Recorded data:
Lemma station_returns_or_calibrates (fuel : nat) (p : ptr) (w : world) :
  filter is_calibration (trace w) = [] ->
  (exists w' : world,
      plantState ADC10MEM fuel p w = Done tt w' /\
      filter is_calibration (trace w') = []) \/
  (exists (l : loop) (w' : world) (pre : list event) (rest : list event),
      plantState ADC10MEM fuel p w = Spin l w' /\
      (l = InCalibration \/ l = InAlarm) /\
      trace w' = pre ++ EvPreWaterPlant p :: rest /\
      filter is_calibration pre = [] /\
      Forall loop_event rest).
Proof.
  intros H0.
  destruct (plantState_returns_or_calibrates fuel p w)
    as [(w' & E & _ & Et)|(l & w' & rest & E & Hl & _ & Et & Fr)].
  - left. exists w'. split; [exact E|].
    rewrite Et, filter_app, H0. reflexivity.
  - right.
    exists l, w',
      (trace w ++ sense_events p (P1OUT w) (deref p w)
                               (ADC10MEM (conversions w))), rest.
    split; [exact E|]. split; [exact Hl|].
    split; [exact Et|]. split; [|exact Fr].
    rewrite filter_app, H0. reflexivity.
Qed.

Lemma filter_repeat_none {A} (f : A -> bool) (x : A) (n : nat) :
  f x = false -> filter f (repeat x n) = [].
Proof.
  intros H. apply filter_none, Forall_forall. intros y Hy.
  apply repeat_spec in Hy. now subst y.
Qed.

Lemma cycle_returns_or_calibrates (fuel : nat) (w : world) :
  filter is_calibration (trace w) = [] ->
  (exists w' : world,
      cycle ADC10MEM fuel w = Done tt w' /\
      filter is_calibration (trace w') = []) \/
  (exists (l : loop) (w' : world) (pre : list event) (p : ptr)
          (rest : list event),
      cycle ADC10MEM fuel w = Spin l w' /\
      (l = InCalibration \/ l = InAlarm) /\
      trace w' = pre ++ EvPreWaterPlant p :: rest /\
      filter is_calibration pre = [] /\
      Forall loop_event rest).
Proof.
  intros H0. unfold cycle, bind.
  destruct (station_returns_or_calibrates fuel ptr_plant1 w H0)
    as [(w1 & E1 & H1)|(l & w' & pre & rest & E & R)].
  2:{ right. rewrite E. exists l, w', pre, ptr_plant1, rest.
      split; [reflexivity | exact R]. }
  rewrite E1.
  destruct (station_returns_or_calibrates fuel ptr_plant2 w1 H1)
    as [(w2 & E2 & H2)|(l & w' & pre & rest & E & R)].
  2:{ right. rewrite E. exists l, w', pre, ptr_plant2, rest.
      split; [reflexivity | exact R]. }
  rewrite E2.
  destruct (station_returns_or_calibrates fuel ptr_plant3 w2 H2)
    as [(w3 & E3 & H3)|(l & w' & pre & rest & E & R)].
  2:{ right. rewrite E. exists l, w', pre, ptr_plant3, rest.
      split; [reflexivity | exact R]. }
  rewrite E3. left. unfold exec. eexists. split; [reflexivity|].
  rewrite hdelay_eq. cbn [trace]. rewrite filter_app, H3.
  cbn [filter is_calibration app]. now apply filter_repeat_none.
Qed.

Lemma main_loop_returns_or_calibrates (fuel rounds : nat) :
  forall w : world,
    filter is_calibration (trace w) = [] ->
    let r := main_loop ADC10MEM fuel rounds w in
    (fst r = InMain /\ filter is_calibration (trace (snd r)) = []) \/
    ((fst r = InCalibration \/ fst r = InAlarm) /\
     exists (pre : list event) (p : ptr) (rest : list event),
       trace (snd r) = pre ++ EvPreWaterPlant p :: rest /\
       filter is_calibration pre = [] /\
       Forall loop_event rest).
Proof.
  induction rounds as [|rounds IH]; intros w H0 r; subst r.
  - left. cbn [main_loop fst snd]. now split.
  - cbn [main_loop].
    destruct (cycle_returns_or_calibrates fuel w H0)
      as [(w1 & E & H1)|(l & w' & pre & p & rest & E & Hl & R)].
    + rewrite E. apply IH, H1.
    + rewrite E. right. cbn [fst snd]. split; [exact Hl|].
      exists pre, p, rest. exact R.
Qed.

■ **TASK ITEM**: Please tally the lines of the entries that contain the string "rounds" and reply with the count alone.

■ **WRITTEN RESPONSE**: 3